Chapter 1

The chapter starts out with the recitation of the sons of Jacob who were fruitful and multiplied. We don’t get the names of any of the offspring, but they were prolific and exceedingly strong.
Apparently, the twelve sons of Israel were really, really busy being fruitful because their multiplication outnumbered the Egyptians, so the new Pharaoh (not the same one as in Genesis, but I’ll still use Yul Brynner’s picture where necessary, you’re welcome) set about oppressing them. He appointed to taskmasters to force them to work building supply cities, but the more they were oppressed, the more they were fruitful.
Pharaoh, in an effort to stop the Israelites from multiplying, told the Hebrew midwives to kill all of the baby boys, but let the girls live. Of course, the midwives feared God and let the boys live.
18So the king of Egypt summoned the midwives and said to them, “Why have you done this, and allowed the boys to live?” 19The midwives said to Pharaoh, “Because the Hebrew women are not like the Egyptian women; for they are vigorous and give birth before the midwife comes to them.”
Bibles, Harper . NRSV Bible with the Apocrypha (p. 134). Zondervan.
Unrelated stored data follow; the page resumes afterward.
Definition built (r : outcome gstate unit) : Prop :=
  match r with
  | Ok (_, s') => ∃ pts, building s' pts ∧ filled pts init_ram_pages
  | Panic => too_small p0 bl0
  | _ => False
  end.

Definition entries_below (pts : list (Z * list Z)) (k : Z) : Prop :=
  ∀ j pt ws e, pts !! j = Some (pt, ws) → (e < 1024)%nat →
    ws !! e = Some (if 1024 * Z.of_nat j + Z.of_nat e <? k then entry_for (1024 * Z.of_nat j + Z.of_nat e) else 0).

(** The entry of page [k], when its table is there. *)
Lemma page_entry_ok k s pts (next : Z → M gstate unit) : 0 ≤ k < 262144 →
  building s pts → Z.of_nat (length pts) = k / 1024 + 1 → entries_below pts k →
  (∀ s' pts', building s' pts' → filled pts' (k + 1) → built (next (last_table pts') s')) →
  built (bind (pte_create_kernel (PHYS_BASE + k * PGSIZE) (negb (in_kernel_text (PHYS_BASE + k * PGSIZE))))
    (λ e, store (last_table pts + 4 * (k mod 1024)) e;;; next (last_table pts)) s).
Proof.
  intros Hk [(new & Hkd & Hlen) Hun Hin] Hl Hf Hnext. destruct (pte_create_ok k s Hk) as [E Hu]. rewrite (bind_ok _ _ _ _ _ E).
  destruct (last_table_lookup pts k Hl ltac:(lia)) as (pt & ws & Ht & Elast). rewrite Elast.
  destruct (kdir_store s _ pd pts (Z.to_nat (k / 1024)) pt ws (Z.to_nat (k mod 1024)) (entry_for k) Hkd Ht)
    as (s2 & E2 & Hk2 & Hun2 & Hn2); [dlia|done|]. rewrite Z2Nat.id in E2 by dlia. rewrite (bind_ok _ _ _ _ _ E2).
  rewrite <- (last_table_insert pts k pt ws (<[Z.to_nat (k mod 1024) := entry_for k]> ws) Hl ltac:(lia) Ht).
  apply Hnext; [|apply filled_step; (done || lia)].
  split; [exists new; by rewrite length_insert|by apply (unmoved_trans _ (gp s))|by rewrite Hn2].
Qed.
Kindle Edition.
Pharaoh commanded his people to throw all of the boys born to the Hebrews into the Nile, but allow the girls to live.
Obviously, the authors are building the villain of the story. Having read and watched much about Egyptian history, this whole book is a work of fiction. The Israelites were never enslaved in Egypt, and there is no record in the meticulously kept records of Egypt about two million people leaving. Sorry, I guess I should have said, “Spoiler alert.”
Chapter 2

I always thought the story of Moses’ birth and youth was longer than it is. It’s only a few paragraphs and includes his birth, being placed in a mini-ark (a basket with bitumen and pitch), the Pharaoh’s daughter finding him, and Moses’ actual mother nursing him. After he had grown up, which is a sentence later, Pharaoh’s daughter took him as her son.
Moses killed an Egyptian who was beating a Hebrew slave and thought nobody had seen, but two other Hebrews had and apparently told Pharaoh, so Moses fled to Midian. There, he helped some Midianite women water their flocks after a group of shepherds tried to chase them away. For this act, the women’s father, a priest, invited him to dinner and gave him one of his daughters and she bore him a son, Gershom.
Eventually, this Pharaoh died and the Israelites cried out and God heard them. Once again, we have a non-omniscient moment from God. He hears the Israelites call out and it’s then that he remembers his covenant with Abraham, Isaac, and Jacob. What else is going on that he can’t keep straight his covenants without a reminder. He’d probably think about flooding the world again until he noticed a prism in sunlight and saw the rainbow. Anyway, on to the next chapter.